Drivers don't come to the tracks with all their earthly gear in old gym bags, either. They carry that paraphernalia, other than their custom-painted helmets, inside briefcases or laptop computers these days. If there are personal scores to settle, they hire lawyers now.
And I haven't been there for the tomato beer and scandalous scuttlebutt, either, at least not this summer. Age and surgical necessities have pretty well left me to my front porch, where I couldn't catch a glimpse or a whiff of the dust-encrusted traveling caravan the way I used to. Other than a couple of trips over to the bigger speedways where the big dogs with big bankrolls run, I had to try to follow it on TV and the Internet, which is a lot like trying to find true romance on an Internet dating site or actual education through an online "university," the words and pictures pretty pale substitutes for the non-virtual, in-person experiences.

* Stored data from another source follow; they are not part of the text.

(** ** Logging in and out *)

(** X12. [login] never raises and never changes the data. Whatever the
    session held before, the user it leaves in the session, if any, is
    the first user whose lower-cased name matches, and the password
    given is the stored credential of that user; the company it leaves,
    if any, is a company of the data store with exactly the name asked
    for, of which that user is a member. *)
Theorem login_sets_only_what_was_checked :
  ∀ (lower : string → string) w username password company_name,
    ∃ w',
      login_body lower username password company_name w = (Ok (), w') ∧
      Context.data (context w') = Context.data (context w) ∧
      (∀ u,
         Session._current_user (Context._session (context w')) = Some u →
         next_or_none
           (λ x, bool_decide (lower (User.username x) = lower username))
           (AppData.users (Context.data (context w))) = Some u ∧
         User.password_hash u = password) ∧
      (∀ c,
         Session.company (Context._session (context w')) = Some c →
         company_name = Some (Company.name c) ∧
         c ∈ AppData.companies (Context.data (context w)) ∧
         ∃ u, Session._current_user (Context._session (context w'))
              = Some u ∧
              Company.is_member c u = true).
Proof.
  intros lower w username password company_name.
  unfold login_body, next_or_none. run_M.
  destruct (List.find _ (AppData.users _)) as [u|] eqn:Hfind;
    [|eexists; split_and!; [reflexivity|done..]].
  unfold User.authenticate.
  destruct (bool_decide (User.password_hash u = password)) eqn:Hpw;
    [|eexists; split_and!; [reflexivity|done..]].
  apply bool_decide_eq_true in Hpw.
  unfold ContextOps.set_user, SessionOps.set_current_user,
    ContextOps.set_company. run_M.
  destruct company_name as [[|a cname]|];
    [eexists; split_and!; [reflexivity|done|by intros ? [= <-]|done]| |
     eexists; split_and!; [reflexivity|done|by intros ? [= <-]|done]].
  destruct (List.find _ (AppData.companies _)) as [c|] eqn:Hc;
    [|eexists; split_and!; [reflexivity|done|by intros ? [= <-]|done]].
  apply find_some in Hc as [Hin%list_elem_of_In Hname%bool_decide_eq_true].
  destruct (Company.is_member c u) eqn:Hmember; simpl;
    eexists; (split_and!; [reflexivity|done|by intros ? [= <-]|]); [|done].
  simpl. intros ? [= <-]. split_and!; [by rewrite Hname|done|eauto].
Qed.
(** X21.  The account information is taken from the secret
    [GOOGLE_SERVICE_ACCOUNT_JSON]: a table as it is, a string through
    [json.loads]; a missing secret is a [KeyError].  When loading it or
    building the clients fails, the run sends no request at all, and, the
    steps before having returned, shows the one error box for that
    exception. *)
Theorem build_google_clients_failure (rt : runtime) (w : world) :
  (w_secrets w !! "GOOGLE_SERVICE_ACCOUNT_JSON" = None →
   build_google_clients rt w
   = Raise (OtherException "KeyError"
              (w_missing_secret_text w "GOOGLE_SERVICE_ACCOUNT_JSON")))
  ∧ (∀ d, w_secrets w !! "GOOGLE_SERVICE_ACCOUNT_JSON" = Some (SecretTable d) →
          build_google_clients rt w = w_google_clients w (VDict d))
  ∧ (∀ s, w_secrets w !! "GOOGLE_SERVICE_ACCOUNT_JSON" = Some (SecretStr s) →
          build_google_clients rt w = info ← json_loads rt s; w_google_clients w info)
  ∧ ∀ e, build_google_clients rt w = Raise e →
      call_kinds (app rt w).1 = []
      ∧ (w_button w = true →
         (∃ cuisine, random_choice (w_randbelow_cuisine w) CUISINES = Ok cuisine) →
         (∃ monday, get_next_monday_date (dt_date (w_now_monday w)) = Ok monday) →
         app rt w
         = ([Shown (Header "Weekly New Restaurant Night");
             Shown (Error ((if is_http_error e then "Places API error: "
                            else "Something went wrong: ") +:+ exn_str e))],
            Returned ())).
Proof.
  unfold build_google_clients at 1 2 3. unfold load_service_account_info, st_secret.
  split; [by intros ->|]. split; [by intros d ->|]. split; [by intros s ->|].
  intros e Hb.
  assert (Hroll : ∃ o, roll_the_dice rt w = ([], o)
            ∧ ((∃ cuisine, random_choice (w_randbelow_cuisine w) CUISINES = Ok cuisine) →
               (∃ monday, get_next_monday_date (dt_date (w_now_monday w)) = Ok monday) →
               o = Raised e)).
  { unfold roll_the_dice.
    destruct (random_choice _ CUISINES) as [cuisine|e'];
      [rewrite bind_lift_ok|rewrite bind_lift_raise; eexists; split; [done|by intros [? [=]]]].
    destruct (get_next_monday_date _) as [monday|e'];
      [rewrite bind_lift_ok|rewrite bind_lift_raise; eexists; split; [done|by intros _ [? [=]]]].
    rewrite Hb, bind_lift_raise. eexists. split; [reflexivity|done]. }
  destruct Hroll as (o & Hroll & Ho). unfold app. rewrite Hroll.
  destruct (w_button w); [|done]. split.
  - by destruct o as [[]|e'|].
  - intros _ H1 H2. by rewrite (Ho H1 H2).
Qed.

Lemma build_google_clients_failure_witness :
  call_kinds (app sample_runtime
                {| w_button := true;
                   w_secrets := delete "GOOGLE_SERVICE_ACCOUNT_JSON" sample_secrets;
                   w_missing_secret_text := λ key, key;
                   w_randbelow_cuisine := λ _, 6%nat;
                   w_randbelow_place := λ _, 0%nat;
                   w_now_monday := DateTime (Date 739999) 10 0 0 0;
                   w_now_row := DateTime (Date 739999) 10 0 1 0;
                   w_google_clients := λ _, Ok ();
                   w_sheets_get := Ok (Some sample_log);
                   w_places_post := λ _, Ok (HttpResponse 200 "OK" (Ok (Some [thai_place])));
                   w_sheets_append := λ _, Ok ();
                   w_calendar_insert := λ _, Ok () |}).1 = [].
Proof.
  refine (proj1 (proj2 (proj2 (proj2 (build_google_clients_failure sample_runtime _)))
                   (OtherException "KeyError" "GOOGLE_SERVICE_ACCOUNT_JSON") _)).
  reflexivity.
Defined.
Lemma import_events_files {X} (folder : string) (shapeDict : gmap string Shape)
  (inPairs : gmap string string) (connect : X -> Shape -> string -> Event)
  (js : list (string * X)) (p : string) :
  (forall x sh m, connect x sh m <> ImportObj p) ->
  ImportObj p ∈ concat (import_events folder shapeDict inPairs connect <$> js) ->
  exists n file, inPairs !! n = Some file /\ p = OsPath.join folder file.
Proof.
  intros Hconnect Hin.
  apply list_elem_of_In, in_concat in Hin as (evs & Hevs & Hp).
  apply list_elem_of_In in Hevs, Hp.
  apply list_elem_of_fmap in Hevs as ([n x] & -> & _).
  unfold import_events in Hp. cbn [fst snd] in Hp.
  destruct (inPairs !! n) as [file|] eqn:E; [|inversion Hp].
  destruct (shapeDict !! n) as [shape|]; [|inversion Hp].
  apply elem_of_cons in Hp as [[= ->]|Hp]; [eauto|].
  apply elem_of_cons in Hp as [Hp|Hp]; [|inversion Hp].
  symmetry in Hp. now apply Hconnect in Hp.
Qed.








Lemma inPairs_fold (shapeDict : gmap string Shape) (paths : list string)
  (acc : gmap string string) (n : string) :
  fold_left (fun inPairs path =>
    let shapeName := stem path in
    match shapeDict !! shapeName with
    | Some _ => <[shapeName := path]> inPairs
    | None =>
        let sfx := "_Extract" in
        if PyStr.endswith shapeName sfx then
          let shapeName := PyStr.drop_end (String.length sfx) shapeName in
          match shapeDict !! shapeName with
          | Some _ => <[shapeName := path]> inPairs
          | None => inPairs
          end
        else inPairs
    end) paths acc !! n =
  match list.last (List.filter
          (fun path => bool_decide (file_shape shapeDict path = Some n)) paths) with
  | Some path => Some path
  | None => acc !! n
  end.
Proof.
  revert acc. induction paths as [|p paths IH]; intros acc;
    cbn [fold_left List.filter]; [reflexivity|].
  rewrite IH. clear IH. cbv zeta.
  set (rest := List.filter _ paths).
  assert (Hstep : forall k : string,
    file_shape shapeDict p = Some k ->
    match list.last (if bool_decide (Some k = Some n) then p :: rest else rest) with
    | Some path => Some path
    | None => acc !! n
    end =
    match list.last rest with
    | Some path => Some path
    | None => <[k := p]> acc !! n
    end).
  { intros k _. case_bool_decide as Hk.
    - injection Hk as ->. destruct rest as [|y l'] eqn:Er.
      + cbn. now rewrite lookup_insert_eq.
      + rewrite last_cons_cons. destruct (list.last (y :: l')) eqn:El;
          [reflexivity|]. apply last_None in El. discriminate.
    - destruct (list.last rest); [reflexivity|].
      rewrite lookup_insert_ne; [reflexivity|congruence]. }
  destruct (shapeDict !! stem p) as [sh|] eqn:E.
  - assert (Hf : file_shape shapeDict p = Some (stem p)).
    { unfold file_shape. cbv zeta.
      rewrite bool_decide_eq_true_2; [reflexivity|rewrite E; eauto]. }
    rewrite Hf. symmetry. now apply Hstep.
  - destruct (PyStr.endswith (stem p) "_Extract") eqn:Es.
    + destruct (shapeDict !! PyStr.drop_end _ _) as [sh|] eqn:E'.
      * assert (Hf : file_shape shapeDict p =
                     Some (PyStr.drop_end (String.length "_Extract") (stem p))).
        { unfold file_shape. cbv zeta.
          rewrite bool_decide_eq_false_2 by (rewrite E; intros [? [=]]).
          rewrite Es.
          rewrite bool_decide_eq_true_2; [reflexivity|rewrite E'; eauto]. }
        rewrite Hf. symmetry. now apply Hstep.
      * assert (Hf : file_shape shapeDict p = None).
        { unfold file_shape. cbv zeta.
          rewrite bool_decide_eq_false_2 by (rewrite E; intros [? [=]]).
          rewrite Es.
          now rewrite bool_decide_eq_false_2 by (rewrite E'; intros [? [=]]). }
        rewrite Hf. now rewrite bool_decide_eq_false_2 by discriminate.
    + assert (Hf : file_shape shapeDict p = None).
      { unfold file_shape. cbv zeta.
        rewrite bool_decide_eq_false_2 by (rewrite E; intros [? [=]]).
        now rewrite Es. }
      rewrite Hf. now rewrite bool_decide_eq_false_2 by discriminate.
Qed.
Fixpoint pos_digits (fuel : nat) (n : Z) (acc : text) : text :=
  match fuel with
  | O => acc
  | S f =>
    let acc' := (48 + n mod 10) :: acc in
    if n <? 10 then acc' else pos_digits f (n / 10) acc'
  end.

(** [str(z)] for an integer *)
Definition int_repr (z : Z) : text :=
  if z <? 0 then 45 :: pos_digits (S (Z.to_nat (Z.log2 (- z)))) (- z) []
  else pos_digits (S (Z.to_nat (Z.log2 z))) z [].

(** [str(v)] *)
Definition py_str (v : pyobj) : text :=
  match v with
  | ANone => u "None"
  | AStr t => t
  | AInt z => int_repr z
  end.

(** [v > 0] for a number *)
Definition py_gt0 (v : pyval) : bool :=
  match v with
  | PInt z => 0 <? z
  | PFloat q => negb (Qle_bool q 0)
  | PStr _ => false
  end.

(** A Python dict: insertion-ordered, assignment overwrites in place. *)
Definition dict := list (string * pyval).

Fixpoint dset (k : string) (v : pyval) (d : dict) : dict :=
  match d with
  | [] => [(k, v)]
  | (k', v') :: r => if String.eqb k k' then (k, v) :: r else (k', v') :: dset k v r
  end.

Definition dget (k : string) (d : dict) : option pyval :=
  option_map snd (find (fun p => String.eqb (fst p) k) d).

(* ------------------------------------------------------------------ *)
(** ** Exceptions *)

Inductive exn :=
| ValueError
| OpenError.   (* [pdfplumber.open] cannot open or read the document *)

Inductive res (A : Type) :=
| Ok (a : A)
| Err (e : exn).
Arguments Ok {A} a.
Arguments Err {A} e.

Definition bind {A B} (c : res A) (f : A -> res B) : res B :=
  match c with Ok a => f a | Err e => Err e end.

Notation "'let*' x ':=' c 'in' k" := (bind c (fun x => k))
  (at level 200, x name, c at level 100, k at level 200).

Definition float_exn (s : text) : res Q :=
  match py_float s with Some q => Ok q | None => Err ValueError end.

Definition int_exn (s : text) : res Z :=
  match py_int s with Some z => Ok z | None => Err ValueError end.

(* ------------------------------------------------------------------ *)
(** ** [_parse_number] *)

(** [[\d.]+] *)
Definition re_number : regex := plus set_dig_dot.

Definition parse_number (value : pyobj) : pyval :=
  if negb (py_truthy value) then PInt 0
  else
    let str_value := strip (py_str value) in
    let str_value := filter (fun c => negb ((c =? chr_rub) || is_space c)) str_value in
    let str_value := replace_comma str_value in
    match re_search re_number str_value with
    | Some m =>
      match py_float (group 0 m) with
      | Some q => PFloat q
      | None => PInt 0
      end
    | None => PInt 0
    end.

(* ------------------------------------------------------------------ *)
(** ** The parser state [self.data] *)

Record data := mk_data {
  invoice_info : dict;
  company_info : dict;
  customer_info : dict;
  line_items : list dict;
  totals : dict;
  parsed_at : string
}.
(** ... and fails at once when it starts with a literal the text lacks. *)
Lemma rexec_lit_none w r s :
  strip_prefix w s = None -> rexec (RSeq RBol (RSeq (RStr w) r)) s = None.
Proof. intros H. by rewrite rexec_anchored, rmatch_seq, rmatch_str_none. Qed.

(** Every class of the expression is contained in [p]. *)
Fixpoint within (p : jschar -> bool) (r : regex) : Prop :=
  match r with
  | RChar q => forall c, q c = true -> p c = true
  | RSeq a b | RAlt a b => within p a /\ within p b
  | RStar a | RGroup _ a => within p a
  | RBackref _ => False
  | _ => True
  end.

Lemma within_str p w : forallb p w = true -> within p (RStr w).
Proof.
  induction w as [|c w IH]; cbn; [done|]. intros [Hc Hw]%andb_true_iff.
  split; [|by apply IH]. by intros d <-%N.eqb_eq.
Qed.
Lemma eq_cond src v :
  wf_literal v = true ->
  cond_text (cond_of src path MATCH_EQ v)
    (call_text (source_name src) path ++ js " == " ++ buildExprLiteral MATCH_EQ v).
Proof.
  unfold wf_literal. rewrite !andb_true_iff. intros [[[Ht Hu] Hch] Hamp%negb_true_iff].
  destruct (literal_parsed v Ht Hu) as (Hl1 & Hl2 & Hl3).
  assert (forallb cls_dot (buildExprLiteral MATCH_EQ v) = true
          /\ no_paren (buildExprLiteral MATCH_EQ v) = true) as [Hd Hnp].
  { split; revert Hch; apply forallb_impl; intros c; by intros [? ?]%andb_true_iff. }
  destruct (call_tail_piece (source_name src) path (js " == ") (buildExprLiteral MATCH_EQ v))
    as [H1 H2]; try done; try (by destruct src); [by apply name_chars_no_paren| |].
  - intros tl Htl. rewrite quiet_app. change (depth_after 0 (js " == ")) with 0%Z.
    apply andb_true_iff. revert Hamp. unfold buildExprLiteral.
    change (str_eqb MATCH_EQ MATCH_CONTAINS) with false. cbv zeta iota. rewrite trim_id by done.
    destruct (str_eqb v (js "true") || str_eqb v (js "false")) eqn:Eb;
      [|fold (numeric v); destruct (numeric v) eqn:En].
    + intros _. apply orb_true_iff in Eb as [->%str_eqb_eq| ->%str_eqb_eq];
        split; by apply quiet_no_amp.
    + intros _. destruct (numeric_facts v En) as (Hn1 & Hn2 & _).
      split; apply quiet_no_amp; try done; [by apply num_head|by apply not_amp_num].
    + destruct (quote_shape v) as [b ->]. intros Hamp. split; [by apply quiet_no_amp|].
      rewrite app_comm_cons. apply quiet_absent; [done|]. norm_js. cbn. intuition discriminate.
  - split; [done|done|by apply parse_eq].
Qed.
End PHText.

(** ** Factors *)

Lemma numeric_suffix_no_question m : numeric m = true -> ~ In 63%N (js " " ++ m ++ js " : 1)").
Proof.
  intros Hm. destruct (numeric_facts m Hm) as (_ & _ & _ & _ & _ & _ & Hq).
  rewrite !in_app_iff. norm_js. cbn. intuition discriminate.
Qed.
(* ===== verification/BillingProps.v ===== *)
(** * Billing expressions: the properties

    The theorems about src/web/default/src/features/pricing/lib/billing-expr.ts,
    with their witnesses. The lemmas that carry them are in BillingSplit,
    BillingRoundTrip and BillingRules. *)

From S2P Require Import Prelude JsStr JsRegex JsNum JsJson BillingExpr BillingSplit BillingRoundTrip BillingRules.

(** ** Rules *)

Lemma join_trimmed sep p ps :
  Forall (piece_ok sep) (p :: ps) -> trimmed (join sep (p :: ps)) = true
  /\ truthy (join sep (p :: ps)) = true.
Proof.
  revert p. induction ps as [|q ps IH]; intros p [Hp Hps]%Forall_cons_iff.
  - split; apply Hp.
  - destruct (IH q Hps) as [IH1 IH2]. rewrite join_cons by done.
    split; [apply trimmed_mid; try done; apply Hp|apply truthy_app_l, Hp].
Qed.

Lemma parse_rule_pieces gs es :
  Forall2 factor_text gs es -> es <> [] ->
  tryParseRequestRuleExpr (join (js " * ") es) = Returns (Some gs).
Proof.
  intros Hf Hne. pose proof (factors_pieces gs es Hf) as Hps.
  destruct es as [|e es]; [done|]. destruct (join_trimmed _ e es Hps) as [H1 H2].
  unfold tryParseRequestRuleExpr. rewrite trim_id, H2 by done. cbn [negb].
  rewrite splitMultiply_join by done. by apply parse_factors.
Qed.

Lemma rules_reread gs :
  forallb wf_group gs = true ->
  tryParseRequestRuleExpr (buildRequestRuleExpr gs) = Returns (Some gs).
Proof.
  intros Hw. destruct gs as [|g gs]; [done|]. rewrite rule_expr_join by done.
  apply parse_rule_pieces; [by apply groups_factor_text|done].
Qed.

(** C1: parsing the expression the editor builds from well-formed rule groups
    gives the same groups back, whatever their number, conditions and order. *)
Theorem rule_round_trip gs :
  forallb wf_group gs = true ->
  tryParseRequestRuleExpr (buildRequestRuleExpr gs) = Returns (Some gs).
Proof. apply rules_reread. Qed.

Definition sample_groups : list RequestRuleGroup :=
  [mkRRG [CTime (mkTC (js "hour") (js "Asia/Shanghai") MATCH_RANGE [] (js "22") (js "6"));
          CParamHeader (mkPH SrcHeader (js "x-tier") MATCH_CONTAINS (js "gold plus"))] (js "0.5");
   mkRRG [CParamHeader (mkPH SrcParam (js "service_tier") MATCH_EQ (js "fast & cheap"))] (js "2")].

Lemma rule_round_trip_witness :
  forallb wf_group sample_groups = true
  /\ tryParseRequestRuleExpr (buildRequestRuleExpr sample_groups) = Returns (Some sample_groups).
Proof. split; [vm_compute; reflexivity|apply (rule_round_trip sample_groups); vm_compute; reflexivity]. Defined.

(** ** Combining and splitting *)

Lemma unwrap_fuel n m s : length s < n -> length s < m -> unwrap_go n s = unwrap_go m s.
Proof.
  revert m s. induction n as [|n IH]; intros [|m] s Hn Hm; try lia. cbn.
  destruct (hasFullOuterParens s) eqn:E; [|done].
  pose proof (unwrap_step_shorter s E). apply IH; lia.
Qed.

Lemma unwrap_wrap b :
  balanced b = true -> trimmed b = true -> unwrapOuterParens (40%N :: b ++ [41%N]) = unwrapOuterParens b.
Proof.
  intros Hb Ht. unfold unwrapOuterParens. rewrite !trim_id; [|done|by apply last_trimmed].
  cbn [unwrap_go]. rewrite hasFullOuterParens_wrap, sliceInner_wrap, trim_id by done.
  apply (unwrap_fuel _ (S (length b))); cbn; rewrite ?length_app; lia.
Qed.

Lemma partition_rules gs es :
  Forall2 factor_text gs es -> partition_parts es = Returns (es, []).
Proof.
  induction 1 as [|g e gs es Hg _ IH]; [done|]. cbn [partition_parts].
  assert (tryParseRequestRuleExpr e = Returns (Some [g])) as ->
    by (apply (parse_rule_pieces [g] [e]); [by constructor|done]).
  cbn [obind]. by rewrite IH.
Qed.

(** The split of a combined expression. *)
Lemma combine_split_parts base gs :
  truthy (trim base) = true -> balanced (trim base) = true ->
  tryParseRuleGroupFactor (js "(" ++ trim base ++ js ")") = Returns None ->
  gs <> [] -> forallb wf_group gs = true ->
  splitBillingExprAndRequestRules (combineBillingExpr base (buildRequestRuleExpr gs))
  = Returns (unwrapOuterParens base, buildRequestRuleExpr gs).
Proof.
  intros Hne Hb Hrule Hgs Hw. pose proof (groups_factor_text gs Hw) as Hf.
  pose proof (factors_pieces _ _ Hf) as Hps.
  rewrite rule_expr_join by done. revert Hf Hps.
  generalize (map buildRuleGroupFactor gs). intros [|e es] Hf Hps; [by inversion Hf; subst|].
  destruct (join_trimmed _ e es Hps) as [Ht1 Ht2].
  unfold combineBillingExpr. rewrite (trim_id (join _ _)), Hne, Ht2 by done. cbn [negb].
  set (b := js "(" ++ trim base ++ js ")") in *.
  assert (piece_ok (js " * ") b) as Hbp by (subst b; norm_js; by apply piece_wrap).
  replace (js "(" ++ trim base ++ js ") * " ++ join (js " * ") (e :: es))
    with (join (js " * ") (b :: e :: es)).
  2:{ rewrite join_cons by done. subst b. rewrite <- !app_assoc. do 2 f_equal. }
  assert (Forall (piece_ok (js " * ")) (b :: e :: es)) as Hall by (by constructor).
  destruct (join_trimmed _ _ _ Hall) as [Ha1 Ha2].
  unfold splitBillingExprAndRequestRules. rewrite trim_id, Ha2 by done. cbn [negb].
  rewrite splitMultiply_join by done. cbn [length Nat.leb partition_parts].
  assert (tryParseRequestRuleExpr b = Returns None) as ->.
  { unfold tryParseRequestRuleExpr. rewrite trim_id by apply Hbp. rewrite (pok_ne _ _ Hbp). cbn [negb].
    replace (splitTopLevelMultiply b) with [b]; [cbn; by rewrite Hrule|].
    symmetry. apply (splitMultiply_join [b]); [done|]. constructor; [done|constructor]. }
  cbn [obind]. pose proof (partition_rules _ _ Hf) as Hp.
  cbn [partition_parts] in Hp. rewrite Hp. cbn [obind fst snd].
  f_equal. f_equal. subst b. norm_js. cbn [app].
  rewrite unwrap_wrap by (done || apply trim_trimmed).
  unfold unwrapOuterParens. by rewrite trim_idemp.
Qed.

(** C2: splitting the expression combined from a base and a rule expression
    returns both, the base without its outer parentheses. The base is a
    balanced expression that is not itself a rule factor. *)
Theorem combine_split base gs :
  truthy (trim base) = true -> balanced (trim base) = true ->
  tryParseRuleGroupFactor (js "(" ++ trim base ++ js ")") = Returns None ->
  gs <> [] -> forallb wf_group gs = true ->
  splitBillingExprAndRequestRules (combineBillingExpr base (buildRequestRuleExpr gs))
  = Returns (unwrapOuterParens base, buildRequestRuleExpr gs).
Proof. apply combine_split_parts. Qed.

Definition sample_base : jsstr :=
  js " len <= 200000 ? tier(" ++ dq ++ js "base" ++ dq ++ js ", p * 2.5 + c * 15) : tier("
  ++ dq ++ js "long" ++ dq ++ js ", p * 5 + c * 30) ".

Lemma combine_split_witness :
  truthy (trim sample_base) = true /\ balanced (trim sample_base) = true
  /\ splitBillingExprAndRequestRules
       (combineBillingExpr sample_base (buildRequestRuleExpr sample_groups))
     = Returns (unwrapOuterParens sample_base, buildRequestRuleExpr sample_groups).
Proof.
  split; [reflexivity|]. split; [reflexivity|].
  apply (combine_split sample_base sample_groups); [| | |discriminate|]; vm_compute; reflexivity.
Defined.

(** The loop of [unwrapOuterParens] ends within the fuel given to it: its
    result has no pair of outer parentheses left, and unwrapping it again
    changes nothing. *)
Theorem unwrap_complete expr :
  hasFullOuterParens (unwrapOuterParens expr) = false
  /\ unwrapOuterParens (unwrapOuterParens expr) = unwrapOuterParens expr.
Proof.
  assert (hasFullOuterParens (unwrapOuterParens expr) = false) as H
    by (apply unwrap_go_done; lia).
  split; [done|]. unfold unwrapOuterParens at 1.
  assert (trim (unwrapOuterParens expr) = unwrapOuterParens expr) as ->.
  { unfold unwrapOuterParens. generalize (S (length (trim expr))).
    intros n. assert (forall s, trim s = s -> trim (unwrap_go n s) = unwrap_go n s) as Hn;
      [|apply Hn, trim_idemp].
    induction n as [|n IH]; intros s Hs; [done|]. cbn.
    destruct (hasFullOuterParens s); [apply IH, trim_idemp|done]. }
  by apply unwrap_go_fix.
Qed.

(** ** Normalisation *)

(** [normalizeCondition] turns any partial condition into one that the
    editor offers (a known time function, a non-empty zone, a match mode listed
    for the source) and leaves such a condition as it is, so that normalising
    twice is normalising once. *)
Theorem normalize_condition_normal x :
  normal_form (normalizeCondition x) = true
  /\ normalizeCondition (Some (partial_of (normalizeCondition x))) = normalizeCondition x.
Proof. split; [apply normalize_is_normal|apply normalize_normal, normalize_is_normal]. Qed.

(** ** Rules that are not read back *)

(** A parsed conjunction with an unknown second conjunct is refused. *)
Lemma factor_second_none a b m c :
  piece_ok (js " && ") a -> piece_ok (js " && ") b -> numeric m = true ->
  tryParseRequestCondition a = Returns (Some c) -> tryParseRequestCondition b = Returns None ->
  tryParseRuleGroupFactor (js "(" ++ (a ++ js " && " ++ b) ++ js " ? " ++ m ++ js " : 1)")
  = Returns None.
Proof.
  intros Ha Hb Hm Hpa Hpb. unfold tryParseRuleGroupFactor.
  destruct (factor_regex (a ++ js " && " ++ b) m) as (mr & -> & -> & ->);
    [apply truthy_app_l, Ha|done|].
  cbn [default from_option id].
  assert (splitTopLevelAnd (a ++ js " && " ++ b) = [a; b]) as ->
    by (apply (splitAnd_join [a; b]); [done|]; repeat (constructor; [done|]); constructor).
  cbn [otraverse]. rewrite !trim_id by (apply Ha || apply Hb). by rewrite Hpa, Hpb.
Qed.

Section ParamRules.
Variables (path m : jsstr).
Hypotheses (Hp : wf_path path = true) (Hm : numeric m = true).

Let P : jsstr := call_text (js "param") path.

I have begun to take heart the motto on the old T-shirts that people wore at those rustic short tracks: "If You Can't Run With The Big Dogs, Stay On The Porch." The big dogs have been running without me, and I'm not one to happily resign myself to the porch with the rocking lawn chairs and artsy coasters for my beer.
I'm not the race fan I used to be, but then even short-track racing isn't the racing it used to be, either. Smaller fields of cars, smaller crowds, rundown tracks -- all have made it appear to be headed for the same overcrowded shelf as typewriters, Studebakers, vinyl records, and Burma-Shave signs.
Maybe my confinement to the porch has made me too pessimistic, bitter before my time. Maybe I'll make it back to the circuit next year, if there is still a circuit to go to, where you sit on sagging, splintery bleacher seats and shell peanuts from the last-century concession stands with one hand. Who knows?
I just can't see that far and that clearly from my front porch anymore these days. Can you?